More Lawsuits from Hernia Mesh Victims: Atrium Prolite and Proloop Meshes in New Litigation

Due to a growing number of hernia mesh lawsuits being filed throughout the federal court system surrounding Atrium ProLite and ProLoop implants, a motion has been filed with the U.S. Judicial Panel on Multidistrict Litigation (JPML). This motion seeks to consolidate all the separate claims before one judge, allowing all pretrial proceedings to be coordinated.

These meshes are made by Atrium, a New Hampshire company being sued in state and federal courts for the C-Qur mesh which caused infections, including by our firm.
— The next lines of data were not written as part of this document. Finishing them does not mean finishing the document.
(* ===== verification/Process.v ===== *)
(** The lifetime of [cmd/rcptto-server]: the goroutines that share the egress
    manager, the persister among them, and the shutdown of [main.go].

    The manager's methods take its lock, so the process is a sequence of steps,
    each of one goroutine: a request or a job calls a method, the health loop
    runs a callback, the audit loop looks at one identity, the persister takes a
    snapshot, writes it, or clears the dirty flag, and [run] moves towards the
    exit.  Between the steps of [Persist], and of [AuditDNSBL], any other
    goroutine may run, as in the code. *)

From Stdlib Require Import QArith.
From S2P Require Import Prelude GoStrings Float64 GoTime Verdict Engine Health Egress EgressInv.
From S2P Require Import EgressSel EgressOps EgressProps EgressLife Store Memory Restart.
Local Open Scope list_scope.
Local Open Scope Z_scope.

(** ** State *)

(** Where [PersistLoop] is: in its [select]; inside [Persist] before the
    snapshot, before the write of the states it took, or before [dirty] is
    cleared; or returned.  [final] marks the write of the shutdown. *)
Inductive persister :=
| PIdle
| PSnapshot (final : bool)
| PSave (final : bool) (states : list EgressState)
| PClear (final : bool)
| PExited.

(** Where [runDNSBLAudits] is: not started, in its [select], or in an audit with
    the items it has not looked at yet; or returned. *)
Inductive auditor := AFirst | AWait | ARun (items : list (string * string * bool)) | AExited.

(** Where the health loop is: in its [select], in a round, or returned. *)
Inductive health_loop := HWait | HRun | HExited.

(** Where [run] is: waiting for the signal, in [srv.Shutdown], waiting for the
    persister, or returned, with an error or not. *)
Inductive main_pc := MServing | MDraining | MFlushing | MExited (err : bool).

Record proc := {
  mgr : Manager;
  disk : egress_states;    (** what the store holds *)
  per : persister;
  aud : auditor;
  hl : health_loop;
  requests : nat;          (** requests in flight *)
  jobs : nat;              (** bulk jobs in flight *)
  cancelled : bool;        (** [ctx] is done: the signal arrived *)
  main : main_pc;
}.

Definition set_mgr (m : Manager) (p : proc) : proc :=
  {| mgr := m; disk := disk p; per := per p; aud := aud p; hl := hl p; requests := requests p; jobs := jobs p;
     cancelled := cancelled p; main := main p |}.
Definition set_disk (d : egress_states) (p : proc) : proc :=
  {| mgr := mgr p; disk := d; per := per p; aud := aud p; hl := hl p; requests := requests p; jobs := jobs p;
     cancelled := cancelled p; main := main p |}.
Definition set_per (q : persister) (p : proc) : proc :=
  {| mgr := mgr p; disk := disk p; per := q; aud := aud p; hl := hl p; requests := requests p; jobs := jobs p;
     cancelled := cancelled p; main := main p |}.
Definition set_aud (a : auditor) (p : proc) : proc :=
  {| mgr := mgr p; disk := disk p; per := per p; aud := a; hl := hl p; requests := requests p; jobs := jobs p;
     cancelled := cancelled p; main := main p |}.
Definition set_hl (h : health_loop) (p : proc) : proc :=
  {| mgr := mgr p; disk := disk p; per := per p; aud := aud p; hl := h; requests := requests p; jobs := jobs p;
     cancelled := cancelled p; main := main p |}.
Definition set_load (rs js : nat) (p : proc) : proc :=
  {| mgr := mgr p; disk := disk p; per := per p; aud := aud p; hl := hl p; requests := rs; jobs := js;
     cancelled := cancelled p; main := main p |}.
Definition set_cancelled (p : proc) : proc :=
  {| mgr := mgr p; disk := disk p; per := per p; aud := aud p; hl := hl p; requests := requests p; jobs := jobs p;
     cancelled := true; main := main p |}.
Definition set_main (q : main_pc) (p : proc) : proc :=
  {| mgr := mgr p; disk := disk p; per := per p; aud := aud p; hl := hl p; requests := requests p; jobs := jobs p;
     cancelled := cancelled p; main := q |}.

(** ** Steps *)

(** Manager calls of a request (probes, the admin API, the dashboard, the
    settings) and of a bulk job (probes). *)
Definition request_op (o : op) : bool :=
  match o with
  | OpBinding _ | OpEmit _ | OpEnable _ | OpDisable _ _ | OpQuarantine _ _ | OpSetThresholds _ _ => true
  | _ => false
  end.
Definition job_op (o : op) : bool := match o with OpBinding _ | OpEmit _ => true | _ => false end.
Definition health_op (o : op) : bool := match o with OpSetOnline _ _ | OpAddIdentity _ => true | _ => false end.

Inductive event :=
| EvAccept | EvReply | EvSubmit | EvJobDone          (** requests and jobs begin and end *)
| EvRequest (now : Time) (o : op) | EvJob (now : Time) (o : op)
| EvHealthRound | EvHealth (now : Time) (o : op) | EvHealthDone | EvHealthExit
| EvAuditRound | EvAudit (now : Time) (listed : list string) | EvAuditDone | EvAuditExit
| EvTick | EvDone | EvSnapshot | EvSave (ok applied : bool) | EvClear
| EvSignal | EvServerErr | EvDrain | EvDrained | EvDrainTimeout | EvFlushed | EvFlushTimeout.

(** [PersistLoop] and [Persist].  A write that reports an error may have been
    applied (a lost commit reply) or not; it leaves no partial state. *)
Definition after_persist (final : bool) : persister := if final then PExited else PIdle.

Definition persist_step (ev : event) (p : proc) : option proc :=
  match ev, per p with
  | EvTick, PIdle => Some (set_per (if dirty (mgr p) then PSnapshot false else PIdle) p)
  | EvDone, PIdle => if cancelled p then Some (set_per (PSnapshot true) p) else None
  | EvSnapshot, PSnapshot final => states ← Snapshot (mgr p); Some (set_per (PSave final states) p)
  | EvSave ok applied, PSave final states =>
      let p' := if ok || applied then set_disk (mem_SaveEgress states (disk p)) p else p in
      Some (set_per (if ok then PClear final else after_persist final) p')
  | EvClear, PClear final => Some (set_per (after_persist final) (set_mgr (set_dirty false (mgr p)) p))
  | _, _ => None
  end.

(** [runDNSBLAudits] and [AuditDNSBL]; [listed] is what the blocklists say of the
    item's address. *)
Definition audit_step (ev : event) (p : proc) : option proc :=
  match ev, aud p with
  | EvAuditRound, (AFirst | AWait) => items ← audit_items (mgr p); Some (set_aud (ARun items) p)
  | EvAudit now listed, ARun (it :: items) =>
      Some (set_aud (ARun items) (set_mgr (audit_one (fun _ => listed) now (mgr p) it) p))
  | EvAuditDone, ARun [] => Some (set_aud AWait p)
  | EvAuditExit, AWait => if cancelled p then Some (set_aud AExited p) else None
  | _, _ => None
  end.

(** A method of the manager, called by a goroutine that may call it. *)
Definition call (allowed : bool) (now : Time) (o : op) (p : proc) : option proc :=
  if allowed then m ← apply_op now o (mgr p); Some (set_mgr m p) else None.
Atrium ProLoop and ProLite are types of polypropylene mesh that are used during surgical hernia repair procedures. Various lawsuits have been filed alleging that Atrium Medical failed to adequately test the products, resulting in defective designs. Consequently, Atrium ProLoop and ProLite have been subject to high failure rates and frequent complications, resulting in revision surgeries being necessary.
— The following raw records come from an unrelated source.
(** C33: A graceful shutdown keeps the reputation up to the signal: when [run]
    returns without an error or a timeout and every write of the run succeeded, the
    store holds the reputation of a point of the run after the signal arrived, and the
    next process restores it. *)
Theorem graceful_exit_saved p0 tr p :
  fresh_proc p0 -> Forall timed tr -> exec tr p0 = Some p -> main p = MExited false ->
  Forall (fun ev => in_time ev = true) tr -> Forall (fun ev => save_ok ev = true) tr ->
  exists p1, past p0 tr p1 /\ cancelled p1 = true /\ saved (mgr p1) (disk p) /\ restored (mgr p1) (disk p).
Proof.
  intros F HT H Hm Hto Hok. destruct (exec_life p0 tr p F HT H) as [K _ _ Hf].
  destruct (Hf Hok (or_intror (exit_flushed p0 tr p F H Hm Hto))) as (p1 & H1 & H2 & H3).
  exists p1. repeat split; try done. apply saved_restored; [done| |done].
  by destruct (past_sound p0 tr p1 (proj1 F) HT H1).
Qed.

(** ** Shutting down *)

(** What the shutdown itself does: replies, and steps of the persister and of [run]. *)
Definition winds_down (ev : event) : bool :=
  match ev with EvReply | EvDone | EvSnapshot | EvSave true _ | EvClear | EvDrain | EvDrained | EvFlushed => true | _ => false end.

Definition running (p : proc) : Prop := match main p with MExited _ => False | _ => True end.

(** The persister is past the snapshot of its final write. *)
Definition flushing (q : persister) : bool :=
  match q with PSave true _ | PClear true | PExited => true | _ => false end.

(** [p'] is a state that [p] reaches by winding down alone, with the records of
    the manager and the load unchanged. *)
Definition winds (p p' : proc) : Prop :=
  exists tr, Forall (fun ev => winds_down ev = true) tr /\ exec tr p = Some p' /\
    records (mgr p') = records (mgr p) /\ mgr_wf (mgr p').

Lemma winds_trans p1 p2 p3 : winds p1 p2 -> winds p2 p3 -> winds p1 p3.
Proof.
  intros (t1 & F1 & E1 & R1 & _) (t2 & F2 & E2 & R2 & W). exists (t1 ++ t2). rewrite exec_app, E1.
  split; [by apply Forall_app|]. split; [done|]. split; [by rewrite R2|done].
Qed.

Lemma winds_step ev p p' :
  winds_down ev = true -> step ev p = Some p' -> records (mgr p') = records (mgr p) -> mgr_wf (mgr p') -> winds p p'.
Proof. intros Hw Hs Hr W. exists [ev]. split; [by constructor|]. split; [simpl; by rewrite Hs|done]. Qed.

Lemma winds_refl p : mgr_wf (mgr p) -> winds p p.
Proof. intros W. by exists []. Qed.

(** The state of the persister after a successful write of a snapshot. *)
Definition written (final : bool) (states : list EgressState) (p : proc) : proc :=
  set_per (after_persist final) (set_mgr (set_dirty false (mgr p)) (set_disk (mem_SaveEgress states (disk p)) p)).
One of the motions filed states “Despite the abundance of scientific and medical information published in the literature relating to the dangerous properties and serious risks of polypropylene mesh, Atrium made a deliberate decision to ignore these dangers and began to aggressively promote polypropylene mesh to healthcare providers and consumers. Atrium misrepresented and concealed from Plaintiffs, their physicians and consumers, the serious risks, dangers, and defects associated with ProLite and ProLoop hernia mesh.”

In a motion for transfer filed on December 10th, 15 plaintiffs pursuing Atrium ProLite and ProLoop mesh lawsuits argued that a federal multidistrict litigation (MDL) should be established for all mounting claims. Currently, multiple almost identical cases surrounding Atrium ProLite and ProLoop implants are pending in four different U.S. District Courts. This may lead to inconsistent pretrial rulings, duplicative discovery, and a waste of judicial resources.

The plaintiffs indicated that they believe the U.S. District Court for the Central District of California is the most appropriate venue to try the case, as most of the cases are already pending in that court. In addition, the Central District of California’s course has the capacity and capability to accommodate the Atrium ProLite and ProLoop MDL.

The U.S. Judicial Panel on Multidistrict Litigation is expected to consider oral arguments surrounding the motion, including any responses filed by Atrium Medical. During a hearing early next year, the panel will decide whether a centralized management approach is appropriate at this stage of the litigation.